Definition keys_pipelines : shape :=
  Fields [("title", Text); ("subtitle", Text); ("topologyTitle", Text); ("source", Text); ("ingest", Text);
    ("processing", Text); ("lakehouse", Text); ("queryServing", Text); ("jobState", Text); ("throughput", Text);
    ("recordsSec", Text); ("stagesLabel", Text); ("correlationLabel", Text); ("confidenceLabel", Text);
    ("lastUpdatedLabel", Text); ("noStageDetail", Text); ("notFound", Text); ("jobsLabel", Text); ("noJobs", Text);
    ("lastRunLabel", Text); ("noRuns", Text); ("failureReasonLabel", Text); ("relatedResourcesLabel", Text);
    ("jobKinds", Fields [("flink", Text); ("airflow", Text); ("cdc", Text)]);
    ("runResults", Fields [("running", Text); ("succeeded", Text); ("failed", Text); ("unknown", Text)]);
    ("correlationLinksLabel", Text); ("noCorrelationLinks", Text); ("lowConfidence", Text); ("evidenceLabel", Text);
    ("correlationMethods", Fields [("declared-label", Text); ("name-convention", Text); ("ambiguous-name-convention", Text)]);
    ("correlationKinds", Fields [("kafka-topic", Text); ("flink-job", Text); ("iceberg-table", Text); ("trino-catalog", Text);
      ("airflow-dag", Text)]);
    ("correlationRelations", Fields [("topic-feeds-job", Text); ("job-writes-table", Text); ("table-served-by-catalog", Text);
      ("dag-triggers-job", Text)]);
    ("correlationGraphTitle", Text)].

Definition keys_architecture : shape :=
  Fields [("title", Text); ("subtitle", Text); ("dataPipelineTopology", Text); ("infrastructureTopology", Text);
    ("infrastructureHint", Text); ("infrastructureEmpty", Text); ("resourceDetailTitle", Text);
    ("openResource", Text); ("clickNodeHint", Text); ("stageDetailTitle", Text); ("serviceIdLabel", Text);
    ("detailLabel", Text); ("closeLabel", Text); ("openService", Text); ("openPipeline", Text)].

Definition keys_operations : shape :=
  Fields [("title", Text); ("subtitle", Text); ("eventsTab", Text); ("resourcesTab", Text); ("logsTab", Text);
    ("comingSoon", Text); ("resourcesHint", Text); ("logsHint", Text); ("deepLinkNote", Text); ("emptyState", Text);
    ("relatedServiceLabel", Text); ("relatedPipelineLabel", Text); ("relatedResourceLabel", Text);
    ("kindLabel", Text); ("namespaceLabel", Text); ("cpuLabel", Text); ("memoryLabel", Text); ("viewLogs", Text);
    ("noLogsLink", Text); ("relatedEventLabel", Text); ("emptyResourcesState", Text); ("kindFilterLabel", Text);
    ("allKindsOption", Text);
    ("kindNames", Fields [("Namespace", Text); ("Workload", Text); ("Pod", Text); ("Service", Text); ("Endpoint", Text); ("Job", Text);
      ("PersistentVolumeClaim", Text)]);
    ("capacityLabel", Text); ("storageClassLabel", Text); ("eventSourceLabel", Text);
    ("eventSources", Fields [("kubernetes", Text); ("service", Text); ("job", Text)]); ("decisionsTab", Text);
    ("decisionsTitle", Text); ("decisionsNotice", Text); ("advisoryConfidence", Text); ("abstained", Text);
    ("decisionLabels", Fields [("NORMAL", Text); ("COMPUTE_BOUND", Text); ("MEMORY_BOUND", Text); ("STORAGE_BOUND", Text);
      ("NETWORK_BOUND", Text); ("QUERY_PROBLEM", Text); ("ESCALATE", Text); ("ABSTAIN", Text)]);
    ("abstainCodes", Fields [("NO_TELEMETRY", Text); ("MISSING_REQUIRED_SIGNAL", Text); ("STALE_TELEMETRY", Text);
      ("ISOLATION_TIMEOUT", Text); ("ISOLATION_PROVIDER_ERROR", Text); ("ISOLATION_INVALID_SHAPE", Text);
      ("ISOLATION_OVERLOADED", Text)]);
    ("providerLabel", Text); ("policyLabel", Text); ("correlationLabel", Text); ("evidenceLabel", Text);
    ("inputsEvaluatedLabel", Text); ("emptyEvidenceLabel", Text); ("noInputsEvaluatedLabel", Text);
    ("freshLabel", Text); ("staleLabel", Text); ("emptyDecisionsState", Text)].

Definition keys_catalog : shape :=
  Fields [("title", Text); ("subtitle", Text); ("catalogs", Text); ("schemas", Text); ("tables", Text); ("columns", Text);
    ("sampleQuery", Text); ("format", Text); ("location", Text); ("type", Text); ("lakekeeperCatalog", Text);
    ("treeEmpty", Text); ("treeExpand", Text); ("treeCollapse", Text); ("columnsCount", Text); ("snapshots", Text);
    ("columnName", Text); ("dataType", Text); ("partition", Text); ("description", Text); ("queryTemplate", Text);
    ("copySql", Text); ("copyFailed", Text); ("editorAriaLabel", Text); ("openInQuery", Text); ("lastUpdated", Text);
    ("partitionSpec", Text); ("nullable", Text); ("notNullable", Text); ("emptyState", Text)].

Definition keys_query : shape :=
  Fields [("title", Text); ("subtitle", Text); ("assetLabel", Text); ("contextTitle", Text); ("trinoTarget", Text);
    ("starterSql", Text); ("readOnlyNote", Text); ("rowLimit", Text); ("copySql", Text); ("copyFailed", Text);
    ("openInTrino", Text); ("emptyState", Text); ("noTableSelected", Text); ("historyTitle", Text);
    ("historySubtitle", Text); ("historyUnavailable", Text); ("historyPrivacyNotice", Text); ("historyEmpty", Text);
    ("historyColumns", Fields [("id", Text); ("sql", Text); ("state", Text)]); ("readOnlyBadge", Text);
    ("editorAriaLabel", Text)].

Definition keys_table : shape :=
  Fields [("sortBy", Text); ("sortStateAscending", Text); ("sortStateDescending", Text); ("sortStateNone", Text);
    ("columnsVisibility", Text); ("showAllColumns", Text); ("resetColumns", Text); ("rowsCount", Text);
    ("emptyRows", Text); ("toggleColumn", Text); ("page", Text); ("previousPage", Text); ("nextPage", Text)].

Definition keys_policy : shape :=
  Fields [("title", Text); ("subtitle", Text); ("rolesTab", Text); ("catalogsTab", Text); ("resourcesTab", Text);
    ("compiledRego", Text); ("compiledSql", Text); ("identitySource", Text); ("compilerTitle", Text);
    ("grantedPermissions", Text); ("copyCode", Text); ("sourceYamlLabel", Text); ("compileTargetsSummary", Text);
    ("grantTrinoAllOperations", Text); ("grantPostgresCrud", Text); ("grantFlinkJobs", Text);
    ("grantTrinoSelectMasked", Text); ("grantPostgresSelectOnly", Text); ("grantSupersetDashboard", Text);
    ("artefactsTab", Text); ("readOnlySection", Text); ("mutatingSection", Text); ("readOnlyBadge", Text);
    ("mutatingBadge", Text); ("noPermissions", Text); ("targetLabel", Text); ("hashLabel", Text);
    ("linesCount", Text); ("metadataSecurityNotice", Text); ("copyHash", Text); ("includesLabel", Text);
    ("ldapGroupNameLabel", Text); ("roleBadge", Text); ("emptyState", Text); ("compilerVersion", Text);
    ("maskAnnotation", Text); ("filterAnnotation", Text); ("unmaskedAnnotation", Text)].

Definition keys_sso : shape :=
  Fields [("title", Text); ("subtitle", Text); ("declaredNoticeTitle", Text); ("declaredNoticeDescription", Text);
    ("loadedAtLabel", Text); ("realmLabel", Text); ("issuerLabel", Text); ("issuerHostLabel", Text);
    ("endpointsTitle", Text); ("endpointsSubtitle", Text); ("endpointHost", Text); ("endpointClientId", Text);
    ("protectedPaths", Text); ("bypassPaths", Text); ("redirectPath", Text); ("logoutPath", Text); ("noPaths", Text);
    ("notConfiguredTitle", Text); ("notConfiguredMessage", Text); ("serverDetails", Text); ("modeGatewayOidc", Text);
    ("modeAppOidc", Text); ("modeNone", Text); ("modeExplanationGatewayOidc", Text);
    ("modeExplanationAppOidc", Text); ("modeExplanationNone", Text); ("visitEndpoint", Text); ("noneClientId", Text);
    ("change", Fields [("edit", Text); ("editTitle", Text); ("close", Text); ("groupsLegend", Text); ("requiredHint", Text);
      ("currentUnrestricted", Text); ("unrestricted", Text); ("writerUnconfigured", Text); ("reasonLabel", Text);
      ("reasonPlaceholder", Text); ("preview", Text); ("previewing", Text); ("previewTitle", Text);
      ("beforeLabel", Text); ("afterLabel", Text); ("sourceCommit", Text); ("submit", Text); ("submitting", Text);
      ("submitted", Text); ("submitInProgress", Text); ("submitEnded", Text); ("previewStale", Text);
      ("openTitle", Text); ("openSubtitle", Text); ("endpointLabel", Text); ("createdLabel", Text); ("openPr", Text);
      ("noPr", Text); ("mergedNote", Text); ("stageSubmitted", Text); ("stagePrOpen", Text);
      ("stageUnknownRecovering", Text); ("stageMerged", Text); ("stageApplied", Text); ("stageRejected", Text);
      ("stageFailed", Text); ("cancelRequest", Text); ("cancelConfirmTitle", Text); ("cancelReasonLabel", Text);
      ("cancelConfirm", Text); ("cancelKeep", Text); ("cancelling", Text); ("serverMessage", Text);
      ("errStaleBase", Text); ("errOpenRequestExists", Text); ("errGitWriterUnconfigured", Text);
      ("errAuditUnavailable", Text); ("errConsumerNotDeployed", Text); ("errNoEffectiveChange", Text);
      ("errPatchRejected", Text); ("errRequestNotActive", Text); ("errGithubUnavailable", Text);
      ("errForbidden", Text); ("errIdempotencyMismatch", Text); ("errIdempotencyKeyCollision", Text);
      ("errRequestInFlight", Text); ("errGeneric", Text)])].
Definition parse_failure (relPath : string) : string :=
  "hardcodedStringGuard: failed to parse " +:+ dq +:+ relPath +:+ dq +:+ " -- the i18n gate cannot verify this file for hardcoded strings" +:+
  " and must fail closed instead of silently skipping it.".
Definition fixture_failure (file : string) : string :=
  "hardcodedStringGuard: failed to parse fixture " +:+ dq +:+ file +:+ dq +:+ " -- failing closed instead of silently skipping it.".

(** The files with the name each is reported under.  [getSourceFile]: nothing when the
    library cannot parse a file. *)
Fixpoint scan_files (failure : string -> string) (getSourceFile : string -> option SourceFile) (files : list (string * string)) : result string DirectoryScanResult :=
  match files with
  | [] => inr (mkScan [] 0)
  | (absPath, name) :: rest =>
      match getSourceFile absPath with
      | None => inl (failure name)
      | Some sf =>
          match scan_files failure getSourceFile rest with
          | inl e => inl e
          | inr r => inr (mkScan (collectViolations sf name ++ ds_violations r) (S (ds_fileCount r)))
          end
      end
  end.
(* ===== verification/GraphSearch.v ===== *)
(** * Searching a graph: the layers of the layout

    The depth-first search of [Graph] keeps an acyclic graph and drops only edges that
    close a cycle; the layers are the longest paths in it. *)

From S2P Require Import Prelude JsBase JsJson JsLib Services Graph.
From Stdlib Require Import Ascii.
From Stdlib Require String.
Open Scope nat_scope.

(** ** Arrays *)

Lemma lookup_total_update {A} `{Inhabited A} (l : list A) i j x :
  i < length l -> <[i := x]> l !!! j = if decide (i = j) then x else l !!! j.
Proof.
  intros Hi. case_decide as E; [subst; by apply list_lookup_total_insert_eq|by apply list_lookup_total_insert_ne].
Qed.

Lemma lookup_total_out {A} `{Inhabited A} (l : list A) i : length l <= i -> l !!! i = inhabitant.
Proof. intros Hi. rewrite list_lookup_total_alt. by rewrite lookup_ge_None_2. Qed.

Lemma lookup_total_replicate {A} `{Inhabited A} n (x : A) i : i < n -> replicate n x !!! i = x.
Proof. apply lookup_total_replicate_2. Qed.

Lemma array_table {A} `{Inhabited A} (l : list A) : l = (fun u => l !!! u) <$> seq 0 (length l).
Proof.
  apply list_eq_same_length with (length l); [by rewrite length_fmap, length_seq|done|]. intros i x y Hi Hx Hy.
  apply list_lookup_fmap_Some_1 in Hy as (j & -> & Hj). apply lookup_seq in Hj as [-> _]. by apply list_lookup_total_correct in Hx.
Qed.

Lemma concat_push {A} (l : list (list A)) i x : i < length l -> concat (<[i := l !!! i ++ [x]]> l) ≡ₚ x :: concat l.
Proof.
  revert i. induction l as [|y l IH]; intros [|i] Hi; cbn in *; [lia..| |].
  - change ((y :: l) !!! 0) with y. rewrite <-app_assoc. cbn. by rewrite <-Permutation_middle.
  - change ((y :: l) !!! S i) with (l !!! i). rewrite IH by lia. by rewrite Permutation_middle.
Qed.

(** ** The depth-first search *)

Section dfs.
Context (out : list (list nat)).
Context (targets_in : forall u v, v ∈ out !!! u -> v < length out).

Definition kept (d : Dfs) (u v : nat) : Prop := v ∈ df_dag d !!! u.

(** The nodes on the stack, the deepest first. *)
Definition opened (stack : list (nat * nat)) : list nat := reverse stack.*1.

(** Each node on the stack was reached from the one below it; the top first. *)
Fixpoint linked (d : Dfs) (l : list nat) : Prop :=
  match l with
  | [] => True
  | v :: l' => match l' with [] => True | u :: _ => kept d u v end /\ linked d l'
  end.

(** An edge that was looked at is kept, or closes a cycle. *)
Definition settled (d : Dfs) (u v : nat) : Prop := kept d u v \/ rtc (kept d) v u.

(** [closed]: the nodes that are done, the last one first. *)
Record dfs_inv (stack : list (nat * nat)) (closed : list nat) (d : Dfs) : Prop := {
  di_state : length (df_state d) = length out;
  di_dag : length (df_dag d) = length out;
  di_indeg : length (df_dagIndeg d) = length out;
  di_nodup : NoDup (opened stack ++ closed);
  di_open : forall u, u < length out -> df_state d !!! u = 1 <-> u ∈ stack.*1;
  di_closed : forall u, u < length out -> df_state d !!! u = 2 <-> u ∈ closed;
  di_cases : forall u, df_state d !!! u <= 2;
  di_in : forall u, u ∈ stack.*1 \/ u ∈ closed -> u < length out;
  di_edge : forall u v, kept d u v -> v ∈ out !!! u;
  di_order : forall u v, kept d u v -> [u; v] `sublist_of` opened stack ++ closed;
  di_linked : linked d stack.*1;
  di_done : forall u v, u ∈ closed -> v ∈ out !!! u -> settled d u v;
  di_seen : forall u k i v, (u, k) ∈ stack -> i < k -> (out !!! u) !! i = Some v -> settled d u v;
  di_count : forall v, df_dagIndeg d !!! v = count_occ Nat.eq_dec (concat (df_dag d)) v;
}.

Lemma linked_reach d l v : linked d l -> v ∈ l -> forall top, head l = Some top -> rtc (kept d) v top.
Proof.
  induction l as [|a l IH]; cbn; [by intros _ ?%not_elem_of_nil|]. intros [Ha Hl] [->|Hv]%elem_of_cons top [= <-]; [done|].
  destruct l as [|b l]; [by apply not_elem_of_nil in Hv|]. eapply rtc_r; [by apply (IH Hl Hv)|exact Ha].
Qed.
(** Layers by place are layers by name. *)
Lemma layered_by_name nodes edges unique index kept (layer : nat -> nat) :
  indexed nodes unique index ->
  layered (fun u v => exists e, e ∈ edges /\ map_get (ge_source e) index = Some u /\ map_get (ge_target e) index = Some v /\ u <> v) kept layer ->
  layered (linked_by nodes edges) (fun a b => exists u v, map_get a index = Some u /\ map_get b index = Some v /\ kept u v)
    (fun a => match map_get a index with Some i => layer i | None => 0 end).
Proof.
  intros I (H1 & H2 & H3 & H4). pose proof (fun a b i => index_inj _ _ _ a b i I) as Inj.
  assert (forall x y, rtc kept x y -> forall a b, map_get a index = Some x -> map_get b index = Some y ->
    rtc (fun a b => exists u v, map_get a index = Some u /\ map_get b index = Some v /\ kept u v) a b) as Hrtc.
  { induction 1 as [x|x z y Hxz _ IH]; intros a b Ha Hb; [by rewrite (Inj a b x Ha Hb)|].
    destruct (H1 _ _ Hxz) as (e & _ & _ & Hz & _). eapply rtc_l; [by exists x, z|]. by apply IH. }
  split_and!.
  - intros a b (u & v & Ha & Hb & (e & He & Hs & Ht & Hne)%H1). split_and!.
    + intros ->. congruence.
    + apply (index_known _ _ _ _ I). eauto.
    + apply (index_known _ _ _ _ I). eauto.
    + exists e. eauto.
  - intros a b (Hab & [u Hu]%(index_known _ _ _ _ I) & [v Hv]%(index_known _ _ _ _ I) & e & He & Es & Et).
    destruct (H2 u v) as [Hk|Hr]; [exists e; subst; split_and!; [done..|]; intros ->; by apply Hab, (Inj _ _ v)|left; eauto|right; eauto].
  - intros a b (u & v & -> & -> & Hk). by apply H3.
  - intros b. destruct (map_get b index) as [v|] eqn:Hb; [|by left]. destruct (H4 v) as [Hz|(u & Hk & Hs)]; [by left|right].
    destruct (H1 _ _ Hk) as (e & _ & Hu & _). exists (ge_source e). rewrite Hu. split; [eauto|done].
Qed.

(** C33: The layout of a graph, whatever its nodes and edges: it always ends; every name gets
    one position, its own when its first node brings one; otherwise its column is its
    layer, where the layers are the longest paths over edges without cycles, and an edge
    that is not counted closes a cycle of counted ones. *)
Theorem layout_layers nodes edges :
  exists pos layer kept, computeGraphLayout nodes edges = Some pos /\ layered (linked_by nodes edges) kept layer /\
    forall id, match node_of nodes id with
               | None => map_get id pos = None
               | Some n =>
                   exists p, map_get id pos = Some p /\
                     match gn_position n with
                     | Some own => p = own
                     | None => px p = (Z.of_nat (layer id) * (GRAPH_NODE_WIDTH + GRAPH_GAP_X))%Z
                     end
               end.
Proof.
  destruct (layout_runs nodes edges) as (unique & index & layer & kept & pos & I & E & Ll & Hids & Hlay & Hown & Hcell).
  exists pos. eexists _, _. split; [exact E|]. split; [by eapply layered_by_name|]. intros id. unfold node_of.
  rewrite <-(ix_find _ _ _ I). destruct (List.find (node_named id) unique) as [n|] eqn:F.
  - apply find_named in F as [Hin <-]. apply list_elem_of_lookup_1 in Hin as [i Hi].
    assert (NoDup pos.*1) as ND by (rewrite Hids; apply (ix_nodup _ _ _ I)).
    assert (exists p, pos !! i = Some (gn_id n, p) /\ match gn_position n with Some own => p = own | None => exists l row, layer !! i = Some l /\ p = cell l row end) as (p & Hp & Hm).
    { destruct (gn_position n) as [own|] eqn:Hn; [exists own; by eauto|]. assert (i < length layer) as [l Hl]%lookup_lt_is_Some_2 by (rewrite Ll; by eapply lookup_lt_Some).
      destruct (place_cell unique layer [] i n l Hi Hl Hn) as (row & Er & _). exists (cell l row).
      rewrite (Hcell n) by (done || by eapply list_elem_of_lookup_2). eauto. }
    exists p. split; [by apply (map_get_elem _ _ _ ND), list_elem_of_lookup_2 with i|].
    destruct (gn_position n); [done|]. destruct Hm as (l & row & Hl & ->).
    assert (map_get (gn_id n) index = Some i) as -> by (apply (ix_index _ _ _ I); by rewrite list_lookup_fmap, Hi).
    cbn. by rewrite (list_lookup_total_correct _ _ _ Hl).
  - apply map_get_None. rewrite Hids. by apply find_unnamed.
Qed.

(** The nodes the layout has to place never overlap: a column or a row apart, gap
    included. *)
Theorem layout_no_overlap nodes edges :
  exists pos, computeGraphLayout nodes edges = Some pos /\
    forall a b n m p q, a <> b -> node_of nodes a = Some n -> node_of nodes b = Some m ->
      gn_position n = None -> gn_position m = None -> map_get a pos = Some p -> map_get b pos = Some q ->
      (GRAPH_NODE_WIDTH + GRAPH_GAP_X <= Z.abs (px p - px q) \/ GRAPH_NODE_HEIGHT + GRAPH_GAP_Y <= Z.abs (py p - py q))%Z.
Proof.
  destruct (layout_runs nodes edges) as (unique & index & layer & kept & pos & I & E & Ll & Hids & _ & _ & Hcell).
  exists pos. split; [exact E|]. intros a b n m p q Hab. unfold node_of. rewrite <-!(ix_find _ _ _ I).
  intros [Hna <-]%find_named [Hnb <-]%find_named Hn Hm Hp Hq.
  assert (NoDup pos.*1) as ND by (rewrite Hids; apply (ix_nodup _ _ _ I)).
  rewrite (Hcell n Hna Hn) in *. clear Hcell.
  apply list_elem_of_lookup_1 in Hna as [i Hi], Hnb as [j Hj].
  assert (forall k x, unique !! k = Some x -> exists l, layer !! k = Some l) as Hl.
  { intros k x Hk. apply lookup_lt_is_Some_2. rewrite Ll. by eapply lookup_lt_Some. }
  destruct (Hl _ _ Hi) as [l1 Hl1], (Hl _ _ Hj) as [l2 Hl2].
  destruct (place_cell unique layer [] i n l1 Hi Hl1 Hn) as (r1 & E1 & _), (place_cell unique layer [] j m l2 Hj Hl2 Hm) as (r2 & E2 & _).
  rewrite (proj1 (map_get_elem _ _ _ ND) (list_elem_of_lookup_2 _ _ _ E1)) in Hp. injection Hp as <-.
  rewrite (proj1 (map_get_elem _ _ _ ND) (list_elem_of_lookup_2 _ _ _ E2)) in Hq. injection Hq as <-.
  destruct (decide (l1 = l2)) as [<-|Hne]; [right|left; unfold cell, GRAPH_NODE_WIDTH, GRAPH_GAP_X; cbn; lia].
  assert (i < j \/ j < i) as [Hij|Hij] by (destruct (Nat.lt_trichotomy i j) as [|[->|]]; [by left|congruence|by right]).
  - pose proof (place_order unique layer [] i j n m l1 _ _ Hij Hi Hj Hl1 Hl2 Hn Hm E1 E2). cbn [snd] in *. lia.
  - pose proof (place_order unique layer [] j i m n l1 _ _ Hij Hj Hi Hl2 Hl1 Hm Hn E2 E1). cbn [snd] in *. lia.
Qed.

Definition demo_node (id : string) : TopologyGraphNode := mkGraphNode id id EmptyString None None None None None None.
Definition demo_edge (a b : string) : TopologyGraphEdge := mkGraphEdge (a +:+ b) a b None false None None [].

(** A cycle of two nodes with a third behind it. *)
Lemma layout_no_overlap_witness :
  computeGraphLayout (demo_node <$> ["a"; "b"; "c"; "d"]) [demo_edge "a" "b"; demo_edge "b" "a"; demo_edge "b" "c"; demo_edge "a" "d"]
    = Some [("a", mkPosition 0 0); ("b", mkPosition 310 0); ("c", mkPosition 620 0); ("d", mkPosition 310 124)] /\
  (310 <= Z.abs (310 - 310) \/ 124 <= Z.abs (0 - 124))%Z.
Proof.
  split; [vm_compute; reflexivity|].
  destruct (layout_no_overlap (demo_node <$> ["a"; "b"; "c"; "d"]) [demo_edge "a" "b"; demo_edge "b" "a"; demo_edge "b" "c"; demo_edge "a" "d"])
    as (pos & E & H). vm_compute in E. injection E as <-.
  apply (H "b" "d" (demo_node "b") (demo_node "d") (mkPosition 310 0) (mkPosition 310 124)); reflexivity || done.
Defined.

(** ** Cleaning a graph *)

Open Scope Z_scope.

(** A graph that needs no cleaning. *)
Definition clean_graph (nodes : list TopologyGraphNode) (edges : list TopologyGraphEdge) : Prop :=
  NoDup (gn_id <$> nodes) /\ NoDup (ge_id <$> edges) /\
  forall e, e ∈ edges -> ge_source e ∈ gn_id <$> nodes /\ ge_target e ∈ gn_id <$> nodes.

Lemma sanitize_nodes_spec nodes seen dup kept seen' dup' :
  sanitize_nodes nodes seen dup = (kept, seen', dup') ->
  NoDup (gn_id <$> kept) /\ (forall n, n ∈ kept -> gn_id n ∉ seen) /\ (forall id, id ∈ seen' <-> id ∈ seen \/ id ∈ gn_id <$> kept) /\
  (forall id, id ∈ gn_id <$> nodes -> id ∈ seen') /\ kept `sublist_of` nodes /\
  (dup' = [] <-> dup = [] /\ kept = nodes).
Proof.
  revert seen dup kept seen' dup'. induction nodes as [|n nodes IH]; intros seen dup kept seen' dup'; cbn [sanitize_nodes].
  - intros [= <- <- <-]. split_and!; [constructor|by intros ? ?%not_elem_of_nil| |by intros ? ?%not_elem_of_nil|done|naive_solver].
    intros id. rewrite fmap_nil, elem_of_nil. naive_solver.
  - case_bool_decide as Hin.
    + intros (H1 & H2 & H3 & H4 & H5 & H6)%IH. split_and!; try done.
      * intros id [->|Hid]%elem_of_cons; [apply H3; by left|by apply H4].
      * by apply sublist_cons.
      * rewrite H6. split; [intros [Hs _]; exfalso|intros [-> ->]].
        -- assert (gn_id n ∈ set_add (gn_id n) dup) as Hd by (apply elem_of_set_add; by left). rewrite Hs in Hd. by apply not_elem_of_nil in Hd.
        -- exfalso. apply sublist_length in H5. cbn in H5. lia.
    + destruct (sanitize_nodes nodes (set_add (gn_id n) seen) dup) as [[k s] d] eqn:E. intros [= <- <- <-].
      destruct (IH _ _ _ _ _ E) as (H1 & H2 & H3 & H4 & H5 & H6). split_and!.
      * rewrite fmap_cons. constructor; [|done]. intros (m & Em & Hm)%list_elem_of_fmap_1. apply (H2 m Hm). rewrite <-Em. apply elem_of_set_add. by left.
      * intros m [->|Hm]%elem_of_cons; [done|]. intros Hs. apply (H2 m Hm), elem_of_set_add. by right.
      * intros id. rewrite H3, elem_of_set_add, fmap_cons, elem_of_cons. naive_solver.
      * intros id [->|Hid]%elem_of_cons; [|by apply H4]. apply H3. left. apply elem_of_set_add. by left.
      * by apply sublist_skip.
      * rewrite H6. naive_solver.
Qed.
========
Task description – Tally the lines of the data that contain the string "relPath", and report nothing but the tally.

Solution for this exercise – 2